Your instructions: For the material below, output exactly the span from the line with "injection E as E1" to the line with "apply zlookup_insert_Some in", including both, and nothing besides.

Data records:
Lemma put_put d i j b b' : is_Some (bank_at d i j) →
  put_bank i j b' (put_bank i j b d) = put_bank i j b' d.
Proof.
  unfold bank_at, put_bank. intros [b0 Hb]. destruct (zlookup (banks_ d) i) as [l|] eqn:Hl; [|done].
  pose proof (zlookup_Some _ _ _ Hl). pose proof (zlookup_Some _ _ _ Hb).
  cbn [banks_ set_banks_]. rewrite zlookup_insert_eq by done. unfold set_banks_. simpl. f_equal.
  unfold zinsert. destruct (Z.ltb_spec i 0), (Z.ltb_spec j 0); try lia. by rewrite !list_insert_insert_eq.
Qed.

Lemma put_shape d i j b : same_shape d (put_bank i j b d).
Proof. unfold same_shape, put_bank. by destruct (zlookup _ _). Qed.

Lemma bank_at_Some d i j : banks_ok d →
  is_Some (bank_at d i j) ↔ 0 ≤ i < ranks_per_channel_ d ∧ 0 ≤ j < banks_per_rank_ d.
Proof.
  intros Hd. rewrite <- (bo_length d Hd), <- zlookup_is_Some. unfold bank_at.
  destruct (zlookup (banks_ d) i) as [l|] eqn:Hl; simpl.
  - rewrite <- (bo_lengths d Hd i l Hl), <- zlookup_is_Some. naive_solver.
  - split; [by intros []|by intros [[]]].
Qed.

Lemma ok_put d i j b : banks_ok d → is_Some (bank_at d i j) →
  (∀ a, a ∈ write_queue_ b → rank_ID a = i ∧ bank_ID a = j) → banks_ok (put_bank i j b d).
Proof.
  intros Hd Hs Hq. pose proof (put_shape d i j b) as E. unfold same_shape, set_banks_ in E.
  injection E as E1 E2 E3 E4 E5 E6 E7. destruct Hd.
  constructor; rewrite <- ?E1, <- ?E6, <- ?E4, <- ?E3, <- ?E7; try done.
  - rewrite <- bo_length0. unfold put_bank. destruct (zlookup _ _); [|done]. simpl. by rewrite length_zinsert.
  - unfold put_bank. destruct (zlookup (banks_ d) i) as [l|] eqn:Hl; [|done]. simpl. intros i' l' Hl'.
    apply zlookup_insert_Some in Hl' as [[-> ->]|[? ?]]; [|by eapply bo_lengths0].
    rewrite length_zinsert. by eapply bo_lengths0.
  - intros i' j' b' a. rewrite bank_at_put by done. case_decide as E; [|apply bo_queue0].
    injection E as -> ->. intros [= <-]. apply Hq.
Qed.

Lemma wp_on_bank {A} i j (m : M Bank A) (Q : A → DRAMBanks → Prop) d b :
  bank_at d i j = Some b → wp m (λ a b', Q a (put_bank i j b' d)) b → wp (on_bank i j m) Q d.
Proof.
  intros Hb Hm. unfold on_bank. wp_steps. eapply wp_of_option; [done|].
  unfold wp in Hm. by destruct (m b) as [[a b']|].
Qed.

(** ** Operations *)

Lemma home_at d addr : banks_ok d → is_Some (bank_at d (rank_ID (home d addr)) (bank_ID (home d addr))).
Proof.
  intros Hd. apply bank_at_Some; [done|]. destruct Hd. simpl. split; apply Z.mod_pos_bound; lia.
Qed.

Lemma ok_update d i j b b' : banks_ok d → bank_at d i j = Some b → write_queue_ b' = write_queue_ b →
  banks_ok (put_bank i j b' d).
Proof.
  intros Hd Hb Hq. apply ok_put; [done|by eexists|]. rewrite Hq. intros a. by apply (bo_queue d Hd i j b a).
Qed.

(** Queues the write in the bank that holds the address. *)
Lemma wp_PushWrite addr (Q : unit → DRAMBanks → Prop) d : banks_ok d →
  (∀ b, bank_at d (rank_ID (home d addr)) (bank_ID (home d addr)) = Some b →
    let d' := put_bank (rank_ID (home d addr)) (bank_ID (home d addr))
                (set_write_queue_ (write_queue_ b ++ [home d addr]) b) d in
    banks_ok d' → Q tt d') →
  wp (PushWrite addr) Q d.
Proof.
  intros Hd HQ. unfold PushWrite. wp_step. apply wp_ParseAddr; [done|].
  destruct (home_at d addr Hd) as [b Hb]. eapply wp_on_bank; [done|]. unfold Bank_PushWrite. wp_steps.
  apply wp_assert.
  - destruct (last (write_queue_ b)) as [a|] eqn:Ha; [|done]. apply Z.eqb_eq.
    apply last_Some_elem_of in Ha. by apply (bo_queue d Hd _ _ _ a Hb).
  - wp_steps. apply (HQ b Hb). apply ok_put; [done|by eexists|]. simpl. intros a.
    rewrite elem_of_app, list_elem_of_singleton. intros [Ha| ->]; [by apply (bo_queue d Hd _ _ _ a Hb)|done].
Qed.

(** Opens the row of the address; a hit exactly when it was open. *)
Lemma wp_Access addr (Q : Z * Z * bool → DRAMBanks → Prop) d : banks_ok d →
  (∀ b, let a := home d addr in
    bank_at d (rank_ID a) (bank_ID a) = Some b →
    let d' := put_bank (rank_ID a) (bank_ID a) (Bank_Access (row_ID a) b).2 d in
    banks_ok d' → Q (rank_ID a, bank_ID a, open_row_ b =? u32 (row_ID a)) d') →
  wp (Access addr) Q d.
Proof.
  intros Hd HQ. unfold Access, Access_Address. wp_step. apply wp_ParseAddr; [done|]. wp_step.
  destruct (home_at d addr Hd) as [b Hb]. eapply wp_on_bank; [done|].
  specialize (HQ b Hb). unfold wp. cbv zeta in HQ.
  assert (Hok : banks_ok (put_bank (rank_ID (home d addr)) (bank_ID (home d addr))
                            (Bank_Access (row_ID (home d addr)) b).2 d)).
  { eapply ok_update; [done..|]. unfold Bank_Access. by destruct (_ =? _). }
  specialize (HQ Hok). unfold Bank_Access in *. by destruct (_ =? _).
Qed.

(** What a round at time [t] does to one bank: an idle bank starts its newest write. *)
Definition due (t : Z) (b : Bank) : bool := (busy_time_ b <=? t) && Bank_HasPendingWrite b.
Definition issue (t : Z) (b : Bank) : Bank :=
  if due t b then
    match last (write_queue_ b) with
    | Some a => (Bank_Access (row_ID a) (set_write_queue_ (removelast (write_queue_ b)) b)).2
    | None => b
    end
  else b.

* * *

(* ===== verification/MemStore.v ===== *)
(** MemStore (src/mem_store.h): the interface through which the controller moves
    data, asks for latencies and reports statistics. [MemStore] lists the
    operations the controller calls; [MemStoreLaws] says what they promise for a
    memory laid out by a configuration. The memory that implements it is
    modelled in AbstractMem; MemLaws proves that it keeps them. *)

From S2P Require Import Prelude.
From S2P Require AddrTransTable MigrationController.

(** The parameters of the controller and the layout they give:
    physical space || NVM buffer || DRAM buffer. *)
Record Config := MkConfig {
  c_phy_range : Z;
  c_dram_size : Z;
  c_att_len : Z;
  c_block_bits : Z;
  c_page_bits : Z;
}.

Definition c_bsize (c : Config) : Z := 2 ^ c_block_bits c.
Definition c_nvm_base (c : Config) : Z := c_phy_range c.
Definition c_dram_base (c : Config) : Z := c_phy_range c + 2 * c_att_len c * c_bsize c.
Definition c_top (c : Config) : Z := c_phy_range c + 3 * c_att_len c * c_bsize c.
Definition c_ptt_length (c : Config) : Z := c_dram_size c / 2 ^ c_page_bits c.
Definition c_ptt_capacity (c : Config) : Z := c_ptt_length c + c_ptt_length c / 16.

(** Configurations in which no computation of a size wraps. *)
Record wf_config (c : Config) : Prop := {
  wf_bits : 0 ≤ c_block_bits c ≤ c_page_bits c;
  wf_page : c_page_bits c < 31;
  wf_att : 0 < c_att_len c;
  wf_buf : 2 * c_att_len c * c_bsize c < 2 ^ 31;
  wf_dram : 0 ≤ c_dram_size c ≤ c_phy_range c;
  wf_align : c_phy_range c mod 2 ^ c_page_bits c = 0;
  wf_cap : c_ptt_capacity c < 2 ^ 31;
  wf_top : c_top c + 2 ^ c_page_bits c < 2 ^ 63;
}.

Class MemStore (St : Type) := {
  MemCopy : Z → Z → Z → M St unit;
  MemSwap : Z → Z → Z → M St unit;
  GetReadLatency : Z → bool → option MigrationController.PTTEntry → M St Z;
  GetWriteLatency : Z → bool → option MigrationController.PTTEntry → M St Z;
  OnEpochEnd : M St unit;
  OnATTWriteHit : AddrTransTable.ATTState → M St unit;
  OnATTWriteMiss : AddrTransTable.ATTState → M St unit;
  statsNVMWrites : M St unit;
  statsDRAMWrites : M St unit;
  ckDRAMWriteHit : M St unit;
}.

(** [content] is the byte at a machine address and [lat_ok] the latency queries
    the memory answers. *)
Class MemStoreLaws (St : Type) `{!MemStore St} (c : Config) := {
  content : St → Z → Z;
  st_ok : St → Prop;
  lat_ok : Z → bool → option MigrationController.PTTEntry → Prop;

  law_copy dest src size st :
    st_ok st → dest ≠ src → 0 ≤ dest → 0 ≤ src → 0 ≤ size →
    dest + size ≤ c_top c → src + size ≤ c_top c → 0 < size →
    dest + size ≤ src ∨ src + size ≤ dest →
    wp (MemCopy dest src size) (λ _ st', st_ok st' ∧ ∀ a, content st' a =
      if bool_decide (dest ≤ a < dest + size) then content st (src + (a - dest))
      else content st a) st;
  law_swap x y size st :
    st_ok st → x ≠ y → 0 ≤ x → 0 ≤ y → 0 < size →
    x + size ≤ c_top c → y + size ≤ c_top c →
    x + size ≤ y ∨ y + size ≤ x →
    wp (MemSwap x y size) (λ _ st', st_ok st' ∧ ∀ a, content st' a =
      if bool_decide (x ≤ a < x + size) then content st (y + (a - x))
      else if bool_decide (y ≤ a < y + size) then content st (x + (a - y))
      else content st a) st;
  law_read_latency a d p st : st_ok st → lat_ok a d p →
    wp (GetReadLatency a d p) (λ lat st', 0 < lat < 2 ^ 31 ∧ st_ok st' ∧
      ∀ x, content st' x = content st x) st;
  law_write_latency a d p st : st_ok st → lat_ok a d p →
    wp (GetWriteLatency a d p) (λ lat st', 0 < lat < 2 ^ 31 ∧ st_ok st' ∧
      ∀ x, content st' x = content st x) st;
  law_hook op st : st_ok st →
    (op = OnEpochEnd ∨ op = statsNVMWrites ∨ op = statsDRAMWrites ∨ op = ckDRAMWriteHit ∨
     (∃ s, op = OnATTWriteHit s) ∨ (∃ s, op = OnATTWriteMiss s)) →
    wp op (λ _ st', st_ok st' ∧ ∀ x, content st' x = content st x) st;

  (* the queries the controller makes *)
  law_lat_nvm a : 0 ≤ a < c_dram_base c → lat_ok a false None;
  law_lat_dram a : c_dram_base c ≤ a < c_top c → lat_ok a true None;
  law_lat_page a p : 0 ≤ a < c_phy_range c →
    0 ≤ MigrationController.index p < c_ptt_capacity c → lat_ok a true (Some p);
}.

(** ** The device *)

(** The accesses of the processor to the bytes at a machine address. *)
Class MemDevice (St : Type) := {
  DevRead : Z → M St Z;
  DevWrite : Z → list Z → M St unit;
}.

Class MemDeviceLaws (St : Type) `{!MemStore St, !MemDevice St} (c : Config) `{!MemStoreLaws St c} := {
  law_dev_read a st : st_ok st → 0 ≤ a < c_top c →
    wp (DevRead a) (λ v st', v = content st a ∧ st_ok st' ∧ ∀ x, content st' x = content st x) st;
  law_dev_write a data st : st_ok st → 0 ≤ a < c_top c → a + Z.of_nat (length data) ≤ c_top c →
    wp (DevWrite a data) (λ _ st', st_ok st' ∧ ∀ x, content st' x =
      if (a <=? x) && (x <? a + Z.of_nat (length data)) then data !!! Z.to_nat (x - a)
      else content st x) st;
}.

Your response:
  injection E as E1 E2 E3 E4 E5 E6 E7. destruct Hd.
  constructor; rewrite <- ?E1, <- ?E6, <- ?E4, <- ?E3, <- ?E7; try done.
  - rewrite <- bo_length0. unfold put_bank. destruct (zlookup _ _); [|done]. simpl. by rewrite length_zinsert.
  - unfold put_bank. destruct (zlookup (banks_ d) i) as [l|] eqn:Hl; [|done]. simpl. intros i' l' Hl'.
    apply zlookup_insert_Some in Hl' as [[-> ->]|[? ?]]; [|by eapply bo_lengths0].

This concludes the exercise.